Under the existing system, physicians are financially incented to prescribe more expensive drugs – the reimbursement for a $1000 drug would be $60, the reimbursement of a $100 drug would only be $6. In addition, because the drugs covered by Medicare Part B must be administered by a physician, many of them are biologics with price tags of more than $10,000 per treatment. The current Medicare Part B reimbursement structure disincentivizes physicians from trying biosimilar drugs, cheaper treatment alternatives, or even generic versions of a drug because their reimbursements would be much lower. While Medicare Part B covers only a small percentage of drugs (primarily in oncology), the program spent more than $18.5 billion on those drugs in 2015 (up from $9.4 billion in 2005). This pilot program is a part of Medicare’s commitment to move away from fee-for-service reimbursement to value-based reimbursement.

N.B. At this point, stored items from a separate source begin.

(* ===== verification/LocalFiles.v ===== *)
(** * Files of the command line: [lifecycle.go], [privatekey.go] and the login service of [commands.go]

    The lock that one process at a time holds, the file of a private key, and the
    unit that starts the daemon at login, each as a tree of calls; what must hold
    between the calls is said by a monitor, and of the unit by a directory in
    which every call may fail and every file may be left half written. *)

From S2P Require Import Prelude GoStr Utf8 Json Prog Model Vault AppConfig AppVault ServerStart DaemonStart.
From Stdlib Require Import Ascii.
Open Scope string_scope.
Open Scope list_scope.

(** ** Paths *)

(** [filepath.Clean], on the elements of a path. *)
Definition clean_step (rooted : bool) (stack : list string) (element : string) : list string :=
  if str_is_empty element || String.eqb element "." then stack
  else if String.eqb element ".." then
    match stack with
    | last :: rest => if String.eqb last ".." then ".." :: stack else rest
    | [] => if rooted then [] else [".."]
    end
  else element :: stack.

Definition Clean (path : string) : string :=
  let rooted := has_prefix path "/" in
  let kept := str_join (reverse (foldl (clean_step rooted) [] (split_byte path "/"%char))) "/" in
  if rooted then "/" +:+ kept else if str_is_empty kept then "." else kept.

Definition Join (elements : list string) : string :=
  match filter (λ e, str_is_empty e = false) elements with [] => "" | elements => Clean (str_join elements "/") end.

Example Join_cleans : Join ["/home/user"; ".ssh/../keys//id"] = "/home/user/keys/id".
Proof. reflexivity. Qed.

(** ** The lock of the files *)

Inductive lock_op : Type → Type :=
| LstatLifecycle : lock_op lstat_answer
| OpenLifecycle : lock_op bool
| StatLifecycle : lock_op (option FileInfo)
| FlockLifecycle : lock_op (option errno)
| UnlockLifecycle : lock_op unit
| CloseLifecycle : lock_op unit.

Section lifecycle.
Context (uid : Z).

Definition safeLifecycleFile (info : FileInfo) : bool :=
  bool_decide (fi_stat info = Some uid) && fi_regular info && (fi_perm info =? 384)%Z && negb (fi_symlink info).

Definition acquireLifecycleLock : prog lock_op (result app_error unit) :=
  let refuse e := _ ← trigger CloseLifecycle; Ret (Fail e) in
  seen ← trigger LstatLifecycle;
  if negb (match seen with LstatInfo info => safeLifecycleFile info | LstatNotExist => true | LstatErr => false end) then Ret (Fail ErrStorage)
  else
    opened ← trigger OpenLifecycle;
    if negb opened then Ret (Fail ErrStorage)
    else
      info ← trigger StatLifecycle;
      pathInfo ← trigger LstatLifecycle;
      match info, pathInfo with
      | Some info, LstatInfo pathInfo =>
          if negb (safeLifecycleFile info && safeLifecycleFile pathInfo && (fi_file info =? fi_file pathInfo)%nat) then refuse ErrStorage
          else
            err ← trigger FlockLifecycle;
            match err with
            | Some EWOULDBLOCK | Some EAGAIN => refuse ErrDaemonRunning
            | Some _ => refuse ErrStorage
            | None => Ret (Ok tt)
            end
      | _, _ => refuse ErrStorage
      end.
(** The steps, one client after the other; whether one failed. *)
Fixpoint apply_steps (auto configure : bool) (clients : list agentClient) (binPath : string) : agent bool :=
  match clients with
  | [] => Ret false
  | c :: clients =>
      detected ← (if auto then ac_detect c else Ret true);
      step ← (if negb detected then Ret (Step (ac_id c) agentSkipped "client not detected")
              else if configure then ac_configure c binPath else ac_unconfigure c);
      _ ← trigger (AgentStdout (step_line step));
      failed ← apply_steps auto configure clients binPath;
      Ret (match st_outcome step with agentFailed => true | _ => failed end)
  end.

Definition agentCommand (args : list string) : agent (result agent_error unit) :=
  let action := default "status" (args !! 0%nat) in
  let target := default "auto" (args !! 1%nat) in
  if (2 <? length args)%nat || negb (bool_decide (action ∈ ["configure"; "unconfigure"; "status"])) then Ret (Fail AgentUsage)
  else
    home ← trigger UserHome;
    match home with
    | None => Ret (Fail AgentStorage)
    | Some home =>
        executable ← trigger ExecutablePath;
        match executable with
        | None => Ret (Fail AgentStorage)
        | Some binPath =>
            platform ← trigger Platform;
            let auto := String.eqb target "auto" in
            let selected := if auto then agentClients home platform else take 1 (filter (λ c, ac_id c = target) (agentClients home platform)) in
            match selected with
            | [] => Ret (Fail AgentUsage)
            | _ =>
                if String.eqb action "status" then
                  _ ← trigger (AgentStdout (localize lang ("CLIENT" +:+ tab +:+ "INSTALLED" +:+ tab +:+ "CONFIGURED" +:+ tab +:+ "PATH")
                                 ("客户端" +:+ tab +:+ "已安装" +:+ tab +:+ "已配置" +:+ tab +:+ "路径") +:+ newline));
                  _ ← show_states selected binPath;
                  Ret (Ok tt)
                else
                  failed ← apply_steps auto (String.eqb action "configure") selected binPath;
                  Ret (if failed : bool then Fail ErrAgentConfig else Ok tt)
            end
        end
    end.
End agentCommand.
(** Before the rename the file is as it was; after it, it is the new one. *)
Lemma keeps_fill_and_rename w0 w path c (I : disk → Prop) (Q : disk → result string unit → Prop) :
  dk_nodes w = dk_nodes w0 →
  (∀ w', dk_nodes w' = dk_nodes w0 ∨ dk_nodes w' = <[path := EFile c]> (dk_nodes w0) → I w') →
  (∀ w' e, dk_nodes w' = dk_nodes w0 → Q w' (Fail e)) →
  (∀ w', dk_nodes w' = <[path := EFile c]> (dk_nodes w0) → Q w' (Ok tt)) →
  disk_keeps I w (fill_and_rename path c) Q.
Proof.
  intros Hw HI Hf Hok. assert (∀ w', dk_nodes w' = dk_nodes w0 → I w') as HI' by auto.
  assert (∀ w2 (p : agent_op (option string)) (k : attempt unit), dk_nodes w2 = dk_nodes w0 →
    (∀ e w3, disk_acts _ w2 p e = Some w3 → dk_nodes w3 = dk_nodes w0 ∧ (e = None → disk_keeps I w3 k Q)) →
    disk_keeps I w2 (e ← trigger p; match e with Some e => _ ← trigger CloseTemp; Ret (Fail e) | None => k end) Q) as Hclosing.
  { intros w2 p k H2 Hp e w3 Ha. destruct (Hp e w3 Ha) as [H3 Hk]. split; [by auto|]. destruct e as [e|]; [|by apply Hk].
    change (disk_keeps I w3 (trigger CloseTemp ≫= λ _, Ret (Fail e)) Q). apply keeps_quiet; [quiet|by auto|]. intros ? _. by apply Hf. }
  apply Hclosing; [done|]. intros e w1 Ha. assert (w1 = w) as -> by (simpl in Ha; destruct e; by simplify_eq). split; [done|]. intros _.
  apply Hclosing; [done|]. clear e Ha. intros e w1 Ha. simpl in Ha. destruct e as [e|]; simpl in Ha; simplify_eq; (split; [done|]); [done|]. intros _.
  set (w2 := Disk _ (Some c)). apply Hclosing; [done|]. intros e w3 Ha. assert (w3 = w2) as -> by (simpl in Ha; destruct e; by simplify_eq).
  split; [done|]. intros _. apply keeps_must_quiet; [quiet|by auto|intros; by apply Hf|].
  apply keeps_step. clear e Ha. intros e w3 Ha. destruct e as [e|]; simpl in Ha; [injection Ha as <-; split; [by apply HI'|by apply Hf]|].
  assert (w3 = Disk (<[path := EFile c]> (dk_nodes w)) None) as -> by (repeat case_match; by simplify_eq).
  rewrite Hw. split; [apply HI; by right|by apply Hok].
Qed.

Not surprisingly, pharmaceutical companies strongly opposed this program. Particularly disheartening, although understandable, is opposition by the American Medical Association and groups representing physician specialists (including oncologists and rheumatologists). In an interview with the Regulatory Affairs Professionals Society, Walid Gellad, co-director of University of Pittsburgh's Center for Pharmaceutical Policy and Prescribing, said "If doctors had been adamantly supporting this pilot, I think it could have materialized despite pharma opposition. But organized medicine (the AMA, every specialty society impacted by reduced revenue) was opposed, and I think that is an important part of this story.”